Les retours d'expérience des entreprises plébiscitées pour accompagner le déploiement des technologies de l’Industrie du Futur mettent en avant l’importance des facteurs organisationnels et humains (FOH) dans la réussite des projets. Ils soulignent notamment la nécessité d’intégrer les populations directement impactées (opérateurs, managers, fonctions support...) tout au long de la démarche pour accompagner les transformations du travail et anticiper les nouvelles compétences requises.

L'étude tente de proposer à la branche les leviers et actions adaptés pour accompagner les TPME de l’ingénierie, du conseil et du numérique et leurs salariés à sortir d’approches parfois trop souvent techno-centrées en intégrant mieux le facteur humain et organisationnel dans leurs interventions. Parmi les points clés, on notera la conduite de projet, l’évaluation des impacts organisationnels et RH, la conduite du changement en prenant en compte les attentes des opérateurs, leurs réserves, les conditions d’appropriation de ces nouvelles solutions ou encore l’identification des freins et moteurs à l’adoption des changements induits...
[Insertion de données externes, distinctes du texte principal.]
Lemma recover_queue_settles_witness :
  ∃ w' ms S', recover_queue (H := RedisTaskStore (H := RedisMem) Second) test_config (9 * Second) tick_random
      tick_readings leased_server "emails" = mkServer w' ms (Some []) ∅ ∧
    Impl (H := RedisMem) "emails" (w_db leased_world) (w_db w') S' ∧ ∀ a, ¬ owned "b" a S'.
Proof.
  assert (take 100 (due_ids ZLease (score_ms (9 * Second)) (leased_queue "emails")) = ["b"]) as Eids
    by (vm_compute; reflexivity).
  destruct (recover_queue_settles (H := RedisMem) Second test_config (9 * Second) tick_random tick_readings
    "emails" leased_server (leased_queue "emails") (w_db leased_world) (leased_Impl "emails" eq_refl) eq_refl)
    as (w' & ms & S' & E & _ & HI & _ & Hin).
  - rewrite Eids. intros id Hid. apply list_elem_of_singleton in Hid as ->.
    destruct leased_b as (t & l & Ht & Ha). exists t. eexists _, _. split; [exact Ht|].
    eexists "t1", l, (sample "b" 0 Second). split; [exact Ha|]. split; [discriminate|]. split.
    { vm_compute in Ht. injection Ht as <-. vm_compute. reflexivity. }
    split; [reflexivity|]. split; [reflexivity|]. split; [reflexivity|].
    split; [vm_compute; split; discriminate|]. vm_compute. reflexivity.
  - exists w', ms, S'. split; [exact E|]. split; [exact HI|]. apply Hin. rewrite Eids. left.
Defined.

(** A server whose worker runs attempt "t1" of task "b". *)
Definition busy_server : Server (world (H := RedisMem)) :=
  mkServer leased_world (Some NewMetrics) (Some []) {[activeKey (b_active "t1") := b_active "t1"]}.

Lemma heartbeat_renews_active_witness :
  ∃ w' Sq', heartbeat_tick (H := RedisTaskStore (H := RedisMem) Second) test_config (4 * Second)
      [activeKey (b_active "t1")] ["emails"] busy_server =
    mkServer w' (Some NewMetrics) (Some []) (srv_active busy_server) ∧
    at_status <$> aq_tasks (Sq' "emails") !! "b" = Some (AActive "t1" 34000).
Proof.
  destruct (heartbeat_renews_active (H := RedisMem) Second test_config (4 * Second)
    [activeKey (b_active "t1")] ["emails"] busy_server leased_queue) as (w' & Sq' & E & _ & Hl).
  - unfold busy_server. cbn [srv_active]. by rewrite dom_singleton_L, elements_singleton.
  - apply NoDup_singleton.
  - intros q. unfold busy_server. cbn [srv_active]. rewrite dom_singleton_L, list_elem_of_singleton.
    setoid_rewrite elem_of_singleton. split; [intros ->; by eexists|]. by intros (k & -> & <-).
  - repeat constructor.
  - reflexivity.
  - intros q Hq. by apply leased_Impl.
  - exists w', Sq'. split; [exact E|]. rewrite Hl. vm_compute. reflexivity.
Defined.
(** A request that neither ends nor renews the attempt leaves the task alone. *)
Lemma astep_active r S id a l t :
  aq_tasks S !! id = Some t → at_status t = AActive a l → settles r ≠ Some (id, a) → ¬ renews r (id, a) →
  aq_tasks (astep r S) !! id = Some t.
Proof.
  intros Ht Ha Hset Hren.
  assert (∀ i u, aq_tasks S !! i = Some u → (∀ b k, at_status u ≠ AActive b k) → i ≠ id) as Hdiff.
  { intros i u Hu Hst ->. rewrite Ht in Hu. injection Hu as <-. by eapply Hst. }
  assert (∀ i text rank st, aq_tasks (default S (s_add i text rank st S)) !! id = Some t) as Hadd.
  { intros i text rank st. unfold s_add. destruct (aq_tasks S !! i) eqn:Hi; [done|]. cbn.
    rewrite lookup_insert_ne; [done|]. intros ->. congruence. }
  assert (∀ z now limit, waiting z → aq_tasks (s_move z now limit S).2 !! id = Some t) as Hmove.
  { intros z now limit Hz. rewrite s_move_lookup. case_decide as Hin; [|done].
    apply elem_of_take in Hin as (n & Hin%list_elem_of_lookup_2 & _).
    destruct (due_ids_elem z now S id) as (u & s & Hu & Hp & _); [by left|done|]. rewrite Ht in Hu. injection Hu as <-.
    unfold zpart in Hp. rewrite Ha in Hp. by destruct Hz as [-> | ->]. }
  destruct r; cbn [astep settles renews] in *; auto; try (apply (finish_other id a l); [done..|congruence]).
  - unfold s_claim, next_pending. destruct (zsorted (aq_zset ZRank S)) as [|[m s] zs] eqn:Hz; [done|].
    destruct (pending_member S m s) as (u & Hu & Hst & _); [apply elem_of_zsorted; rewrite Hz; left|]. cbn. rewrite Hu. cbn.
    rewrite lookup_insert_ne; [done|]. apply (Hdiff _ u); [done|]. intros b k. by rewrite Hst.
  - apply Hmove. by left.
  - apply Hmove. by right.
  - destruct (s_extend_lookup (score_ms (Add now lease)) owners S id) as [->|(u & b & k & Hu & Hb & Hin & _)]; [done|].
    rewrite Ht in Hu. injection Hu as <-. rewrite Ha in Hb. by injection Hb as <- _.
  - unfold s_replay. destruct (aq_tasks S !! id0) as [u|] eqn:Hu; [|done]. destruct (at_status u) eqn:Hst; try done. cbn.
    rewrite lookup_insert_ne; [done|]. apply (Hdiff _ u); [done|]. intros b k. by rewrite Hst.
  - unfold s_delete. destruct (aq_tasks S !! id0) as [u|] eqn:Hu; [|done]. destruct (at_status u) eqn:Hst; try done. cbn.
    rewrite lookup_delete_ne; [done|]. apply (Hdiff _ u); [done|]. intros b k. by rewrite Hst.
  - unfold s_cleanup. cbn. rewrite foldl_del_lookup. case_decide as Hin; [|done].
    apply elem_of_take in Hin as (n & Hin%list_elem_of_lookup_2 & _).
    destruct (due_ids_elem ZArch (score_ms before) S id) as (u & s & Hu & Hp & _); [by right|done|].
    rewrite Ht in Hu. injection Hu as <-. unfold zpart in Hp. by rewrite Ha in Hp.
Qed.

(** ** Heartbeats, recovery passes and everybody else *)

Section leases.
Context `{Redis} (q id a : string) (lease interval : Duration).

(** The database, the tasks of the queue that recovery passes have listed as expired, and the
    last time the owner set its lease: when it claimed the task or at a heartbeat. *)
Record lease_state := mkLeaseState { ls_db : db; ls_listed : list string; ls_beat : Time }.

(** One request of any party. A request that ends the attempt comes from a recovery pass that
    listed the task; the owner is still running it. A pass that lists expired tasks does so at
    most [interval] after the last heartbeat. *)
Inductive lease_step : lease_state → lease_state → Prop :=
| step_request q' r d d' listed beat :
    executes q' r d d' → (q' = q → settles r = Some (id, a) → id ∈ listed) → (q' = q → ¬ renews r (id, a)) →
    lease_step (mkLeaseState d listed beat) (mkLeaseState d' listed beat)
| step_heartbeat now owners d d' listed beat :
    executes q (RqExtend now lease owners) d d' → (id, a) ∈ owners → timely (Add now lease) →
    lease_step (mkLeaseState d listed beat) (mkLeaseState d' listed now)
| step_list now limit d w' ids listed beat :
    Store.ExpiredIDs now q limit (World d []) = (w', inr ids) → timely now → now ≤ beat + interval →
    lease_step (mkLeaseState d listed beat) (mkLeaseState (w_db w') (ids ++ listed) beat).

(** The attempt owns the task, its lease is the one last set, and no pass listed the task. *)
Record live (s : lease_state) : Prop := {
  lv_stored : Stored (keyspace (ls_db s));
  lv_owned : ∃ S t, Impl q (keyspace (ls_db s)) (keyspace (ls_db s)) S ∧ aq_tasks S !! id = Some t ∧
    at_status t = AActive a (score_ms (Add (ls_beat s) lease));
  lv_listed : id ∉ ls_listed s;
  lv_timely : timely (Add (ls_beat s) lease)
}.

Lemma extend_renews now owners S t l :
  aq_tasks S !! id = Some t → at_status t = AActive a l → (id, a) ∈ owners →
  aq_tasks (s_extend (score_ms (Add now lease)) owners S) !! id =
    Some (with_status (AActive a (score_ms (Add now lease))) t).
Proof.
  intros Ht Ha. revert S t l Ht Ha. induction owners as [|[i b] owners IH]; intros S t l Ht Ha Hin; [by apply elem_of_nil in Hin|].
  unfold s_extend. cbn [foldl]. fold (s_extend (score_ms (Add now lease)) owners (s_extend1 (score_ms (Add now lease)) S (i, b))).
  set (S1 := s_extend1 (score_ms (Add now lease)) S (i, b)). destruct (decide ((i, b) = (id, a))) as [[= -> ->]|Hne].
  - assert (aq_tasks S1 !! id = Some (with_status (AActive a (score_ms (Add now lease))) t)) as H1.
    { unfold S1, s_extend1, s_finish. cbn [fst snd]. rewrite Ht, Ha, String.eqb_refl. cbn. by rewrite lookup_insert_eq. }
    destruct (s_extend_lookup (score_ms (Add now lease)) owners S1 id) as [->|(u & b & k & Hu & Hb & _ & ->)]; [done|].
    rewrite H1 in Hu. injection Hu as <-. cbn in Hb. by injection Hb as <- _.
  - apply (IH S1 t l); [|done|by apply elem_of_cons in Hin as [[= -> ->]|?]]. by apply (finish_other id a l).
Qed.

(** A task whose lease was set in time is not among the expired ones. *)
Lemma beaten_not_due S t now beat n :
  aq_tasks S !! id = Some t → at_status t = AActive a (score_ms (Add beat lease)) →
  interval + Millisecond ≤ lease → timely now → timely (Add beat lease) → now ≤ beat + interval →
  id ∉ take n (due_ids ZLease (score_ms now) S).
Proof.
  intros Ht Ha Hint Htm Htm' Hnow Hin. apply elem_of_take in Hin as (k & Hin%list_elem_of_lookup_2 & _).
  apply due_ids_iff in Hin as (u & s & Hu & Hp & Hs); [|done]. rewrite Ht in Hu. injection Hu as <-.
  unfold zpart in Hp. rewrite Ha in Hp. injection Hp as <-.
  assert (score_ms now < score_ms (Add beat lease)); [|lia]. apply score_ms_lt; [done..|]. unfold Add. lia.
Qed.

Lemma Stored_frame ks ks' S : Stored ks → plain_queue q → Impl q ks ks' S → Stored ks'.
Proof.
  intros HA Hq HI q' Hq'. destruct (decide (q = q')) as [<-|Hne]; [exists S; by eapply Impl_rebase|].
  destruct (HA q' Hq') as [S' HS']. exists S'. by eapply (Impl_frame q q').
Qed.

Lemma lease_step_live s s' : plain_queue q → interval + Millisecond ≤ lease → lease_step s s' → live s → live s'.
Proof.
  intros Hq Hint Hstep [HA (S & t & HS & Ht & Ha) Hl Htm].
  destruct Hstep as [q' r d d' listed beat He Hset Hren|now owners d d' listed beat He Hin Htm'|now limit d w' ids listed beat He Htm' Hnow];
    cbn [ls_db ls_listed ls_beat] in *.
  - split; cbn [ls_db ls_listed ls_beat]; [by eapply executes_Stored| |done|done].
    pose proof (executes_sim _ _ _ _ q S He Hq HA HS) as HS'. eexists _, t. split; [exact HS'|]. split; [|done].
    case_decide as E; [|done]. apply (astep_active r S id a _ t Ht Ha); [|by apply Hren]. intros Hs. by apply Hl, Hset.
  - split; cbn [ls_db ls_listed ls_beat]; [by eapply executes_Stored| |done|done].
    pose proof (executes_sim _ _ _ _ q S He Hq HA HS) as HS'. rewrite decide_True in HS' by done.
    eexists _, _. split; [exact HS'|]. split; [cbn [astep]; by eapply extend_renews|done].
  - destruct (expired_quiet q (keyspace d) now limit (World d []) S HS eq_refl) as (w1 & E1 & _ & HI1).
    rewrite He in E1. injection E1 as <- ->. split; cbn [ls_db ls_listed ls_beat]; [|by exists S, t; split; [eapply Impl_rebase|]| |done].
    + by eapply Stored_frame.
    + intros [Hin|Hin]%elem_of_app; [|done]. by eapply beaten_not_due in Hin.
Qed.
(* ===== verification/Drain.v ===== *)
(** * A served queue drains

    The dispatcher, the worker's [process] and the recovery loop composed, in any order, with
    workers that may die while they run a task: if the loops keep coming round after the due
    times and leases set so far, every task is eventually completed or archived. *)

From S2P Require Import Float.
From S2P Require Import Prelude GoLib Json TimeText JsonStruct Model Storage Redis RedisMem Keys Scripts Codec.
From S2P Require Import JsonCodec Store QueueView QueueSpec QueueInv ScriptSpecs StoreRefine.
From S2P Require Import Requests QueueProps History StoreTheorems TaskLifecycle QueueTheorems.
From S2P Require Import MoveTheorems DeadLetters Backoff HandlerMux TaskStore Server.
From S2P Require Import ServerTheorems Maintenance Leases Dispatch.

(** ** Sums over maps *)

Definition map_sum (m : gmap string nat) : nat := map_fold (λ _ n acc, (n + acc)%nat) 0%nat m.

Lemma map_sum_insert_new m k n : m !! k = None → map_sum (<[k := n]> m) = (n + map_sum m)%nat.
Proof. intros Hk. unfold map_sum. rewrite map_fold_insert_L; [done| |done]. intros. lia. Qed.

Lemma map_sum_insert m k n n' : m !! k = Some n → (map_sum (<[k := n']> m) + n = map_sum m + n')%nat.
Proof.
  intros Hk. rewrite <-(insert_delete_id m k n Hk) at 2. rewrite <-insert_delete_eq.
  rewrite !map_sum_insert_new by apply lookup_delete_eq. lia.
Qed.

Lemma map_sum_zero m k n : map_sum m = 0%nat → m !! k = Some n → n = 0%nat.
Proof. intros Hm Hk. pose proof (map_sum_insert m k n 0 Hk). lia. Qed.

Lemma map_sum_pos m : map_sum m ≠ 0%nat → ∃ k n, m !! k = Some n ∧ n ≠ 0%nat.
Proof.
  induction m as [|k n m Hk IH] using map_ind; [done|]. rewrite map_sum_insert_new by done. intros Hs.
  destruct (decide (n = 0%nat)) as [->|Hn]; [|exists k, n; by rewrite lookup_insert_eq].
  destruct IH as (k' & n' & Hk' & Hn'); [lia|]. exists k', n'. split; [|done].
  rewrite lookup_insert_ne; [done|]. by intros ->; simplify_eq.
Qed.

Lemma map_sum_le m m' :
  (∀ k n, m !! k = Some n → ∃ n', m' !! k = Some n' ∧ (n ≤ n')%nat) → (map_sum m ≤ map_sum m')%nat.
Proof.
  revert m'. induction m as [|k n m Hk IH] using map_ind; intros m' Hle; [unfold map_sum at 1; rewrite map_fold_empty; lia|].
  destruct (Hle k n) as (n' & Hk' & Hn); [by rewrite lookup_insert_eq|].
  rewrite map_sum_insert_new, <-(insert_delete_id m' k n' Hk'), map_sum_insert_new by (done || apply lookup_delete_eq).
  assert (map_sum m ≤ map_sum (delete k m'))%nat; [|lia]. apply IH. intros k0 n0 Hk0.
  assert (k ≠ k0) as Hne by (by intros ->; simplify_eq). destruct (Hle k0 n0) as (n0' & Hk0' & ?); [by rewrite lookup_insert_ne|].
  exists n0'. by rewrite lookup_delete_ne.
Qed.

Lemma map_sum_lt m m' k n n' :
  (∀ k n, m !! k = Some n → ∃ n', m' !! k = Some n' ∧ (n ≤ n')%nat) →
  m !! k = Some n → m' !! k = Some n' → (n < n')%nat → (map_sum m < map_sum m')%nat.
Proof.
  intros Hle Hk Hk' Hn. pose proof (map_sum_insert m k n n' Hk) as Hs.
  assert (map_sum (<[k := n']> m) ≤ map_sum m')%nat; [|lia]. apply map_sum_le. intros k0 n0.
  rewrite lookup_insert_Some. intros [[<- <-]|[_ Hk0]]; eauto.
Qed.

(** ** Work left *)

Definition finished (st : astatus) : bool := match st with AArchived _ | ACompleted => true | _ => false end.

Section weights.
Context `{TaskCodec}.

Definition retries_left (m : TaskMessage) : nat := Z.to_nat (MaxRetry m - Model.RetryCount m).

(** What is left to do for a task: two steps, to be claimed and to be settled, for each
    attempt it can still use. *)
Definition work_left (t : atask) : nat :=
  match at_status t, Unmarshal (at_msg t) with
  | (AArchived _ | ACompleted), _ | _, inl _ => 0%nat
  | AActive _ _, inr m => S (2 * retries_left m)
  | _, inr m => S (S (2 * retries_left m))
  end.

Definition queue_work (S : aqueue) : nat := map_sum (work_left <$> aq_tasks S).

Lemma queue_work_put S id t t' :
  aq_tasks S !! id = Some t → (work_left t' < work_left t)%nat →
  (queue_work (aq_put id t' S) < queue_work S)%nat.
Proof.
  intros Ht Hlt. unfold queue_work, aq_put. cbn [aq_tasks]. rewrite fmap_insert.
  pose proof (map_sum_insert (work_left <$> aq_tasks S) id (work_left t) (work_left t')) as Hs.
  rewrite lookup_fmap, Ht in Hs. specialize (Hs eq_refl). lia.
Qed.

(** ** Moving due tasks *)

(** [S'] is [S] with some due tasks made pending. *)
Definition moved (now : Z) (S S' : aqueue) : Prop :=
  aq_seq S' = aq_seq S ∧
  ∀ id, aq_tasks S' !! id = aq_tasks S !! id ∨
    ∃ t, aq_tasks S !! id = Some t ∧ is_due now t = true ∧ aq_tasks S' !! id = Some (with_status APending t).
(* ===== verification/Lifecycle.v ===== *)
(** * The life of a server ([server/server.go]: [Start], [Stop], [Shutdown], [worker], [dispatch])

    A server as a transition system: the dispatcher, the workers on the unbuffered jobs
    channel, the maintenance loops, and the calls of its owner, interleaved in any order.
    Each step runs the definitions of [Server]; what it reads is unconstrained. *)

From S2P Require Import Float.
From S2P Require Import Prelude GoLib Flags Model Storage Redis RedisMem Codec JsonCodec Store TaskStore.
From S2P Require Import Backoff HandlerMux Server.


Inductive serverState := stateNew | stateRunning | stateStopped.

#[export] Instance serverState_eq_dec : EqDecision serverState.
Proof. solve_decision. Defined.

(** Where the dispatcher is: at the top of its loop, in a turn, waiting, offering a claimed
    message on the jobs channel, or returned (with the channel closed). *)
Inductive dispatcher := DTop | DTurn | DWaiting (d : Duration) | DOffer (msg : TaskMessage) | DDone.

(** A worker waits on the channel, has received a message, processes it, or has returned. *)
Inductive worker := WIdle | WTaken (msg : TaskMessage) | WBusy (msg : TaskMessage) | WExited.

Section lifecycle.
Context {L W : Type} `{TaskStore W}.
Context (c : Config L) (queues : list string) (handler : Handler).

(** A message let go. *)
Record ending := mkEnding { e_msg : TaskMessage; e_before : Server W; e_after : Server W }.

(** [y_stop]: [stopCh] is closed; [y_ctx], [y_hctx]: the server's and the handlers'
    contexts are cancelled; [y_maintenance]: the maintenance goroutines still running;
    [y_dwake]: the channel [dispatchWake], of capacity one, is full.
    The last two fields record, for the statements, what was claimed, and for every message
    that no goroutine holds any more the server before and after the step that let it go. *)
Record sys := mkSys {
  y_state : serverState; y_stop : bool; y_ctx : bool; y_hctx : bool;
  y_disp : dispatcher; y_workers : list worker; y_maintenance : nat; y_dwake : bool;
  y_limiter : L; y_srv : Server W;
  y_claimed : list TaskMessage; y_ended : list ending
}.

Definition sys_new (l : L) (s : Server W) : sys :=
  mkSys stateNew false false false DDone [] 0 false l s [] [].

(** ** The calls of the owner *)

(** [Start]; [ready] says that the store and the handler are not nil. *)
Definition Start (ready : bool) (y : sys) : sys * option error :=
  match y_state y with
  | stateRunning => (y, Some ErrServerRunning)
  | stateStopped => (y, Some ErrServerClosed)
  | stateNew =>
      match validate c with
      | Some err => (y, Some err)
      | None =>
          if ready then
            (mkSys stateRunning false false false DTop (replicate (Z.to_nat (Concurrency c)) WIdle) 3 false
               (y_limiter y) (y_srv y) (y_claimed y) (y_ended y), None)
          else (y, Some (errors_New "server store and handler are required"))
      end
  end.

Definition requestStop (y : sys) : sys * bool :=
  if decide (y_state y = stateRunning) then
    (mkSys stateStopped true (y_ctx y) true (y_disp y) (y_workers y) (y_maintenance y) (y_dwake y)
       (y_limiter y) (y_srv y) (y_claimed y) (y_ended y), true)
  else (y, false).

(** [s.cancel()]. *)
Definition cancel (y : sys) : sys :=
  mkSys (y_state y) (y_stop y) true true (y_disp y) (y_workers y) (y_maintenance y) (y_dwake y)
    (y_limiter y) (y_srv y) (y_claimed y) (y_ended y).

Definition Stop (y : sys) : sys :=
  let '(y, stopped) := requestStop y in if stopped then cancel y else y.

(** [workDone] and [maintenanceDone] of [Shutdown] are closed. *)
Definition work_done (y : sys) : Prop := y_disp y = DDone ∧ Forall (λ w, w = WExited) (y_workers y).
Definition maintenance_done (y : sys) : Prop := y_maintenance y = 0%nat.
(* ===== verification/Timer.v ===== *)
(** * The local timer ([internal/timer/timer.go])

    Events are shared between the heap and the cancellation functions, so a pointer to an
    event is its place in a memory; the heap holds pointers and keeps the [index] of each
    event up to date. [Run] is a transition system: its critical sections interleave with
    [Schedule], cancellations, signals and the passing of time. *)

From S2P Require Import Prelude GoLib Heap.

Definition wrap_u64 (z : Z) : Z := z mod 2 ^ 64.

(** ** [time.Timer] *)

(** A timer is armed, and a value may wait in its channel, which it sends when it fires. *)
Record go_timer := mkGoTimer { gt_armed : bool; gt_fired : bool }.

(** [Stop] answers whether it disarmed the timer; newer versions of Go also empty the channel. *)
Definition timer_Stop (empties : bool) (t : go_timer) : go_timer * bool :=
  (mkGoTimer false (gt_fired t && negb empties), gt_armed t).

Definition stopTimer (empties : bool) (t : go_timer) : go_timer :=
  let '(t, stopped) := timer_Stop empties t in
  if negb stopped then mkGoTimer (gt_armed t) false else t.

(** A stopped timer neither fires nor has fired, whether or not it fired just before. *)
Lemma stopTimer_quiet empties t :
  (gt_armed t = true → gt_fired t = false) → stopTimer empties t = mkGoTimer false false.
Proof. destruct t as [[] []], empties; try done; intros E; by specialize (E eq_refl). Qed.

Section timer.
(** What a callback is. *)
Context {C : Type}.

Record event := mkEvent {
  at_ : Time; callback : option C; cancelled : bool; index : Z; sequence : Z
}.

(** [memory] holds the events ever made, [events] is the heap of pointers into it; [wake] says
    that the wake channel, of capacity one, is full. *)
Record TimeWheel := mkWheel {
  memory : list event; events : list nat; wake : bool; w_sequence : Z
}.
La crise sanitaire a accéléré la digitalisation des organisations et des habitudes de travail, dans un contexte de forte tension économique : pour soutenir l’économie, le gouvernement a mis en place de nombreux plans de soutien aux industriels, notamment aéronautiques et automobiles avec des plans spécifiques. Ils permettent aux PME et ETI industrielles de bénéficier de financement pour investir dans les technologies permettant d’améliorer la compétitivité des processus de production. Sont ainsi concernés les équipements robotiques, les logiciels et équipements de réalité augmentée et de réalité virtuelle, les machines intégrées destinées au calcul intensif et les capteurs physiques.

L’industrie 4.0, matérialisant une 4ème étape de révolution industrielle, regroupe l’ensemble des nouvelles technologies permettant à l’industrie de mieux s’adapter aux exigences de compétitivité et de flexibilité des marchés. Elle intègre en particulier les technologies de digitalisation, de virtualisation, de robotisation intelligente, de systèmes de pilotage avancés et de procédés / matériaux de fabrication innovants. Cela suppose que les étapes précédentes ont été franchies, en particulier le déploiement du Lean Manufacturing et la maîtrise des données.

Les technologies sont multiples et requièrent des compétences de différentes natures. Il s’agit d’équipements industriels de nouvelle génération qui sont complexes, numériques et qui modifient à la fois les procédés, les processus de l’entreprise, les outils de gestion, l’organisation du travail voire même le modèle économique dans son ensemble. Science des données, ingénierie des matériaux, cybersécurité... sont autant de compétences à développer, mais surtout à intégrer dans une logique collaborative à l’ensemble des métiers de l’entreprise qui vont être impactés par la transformation.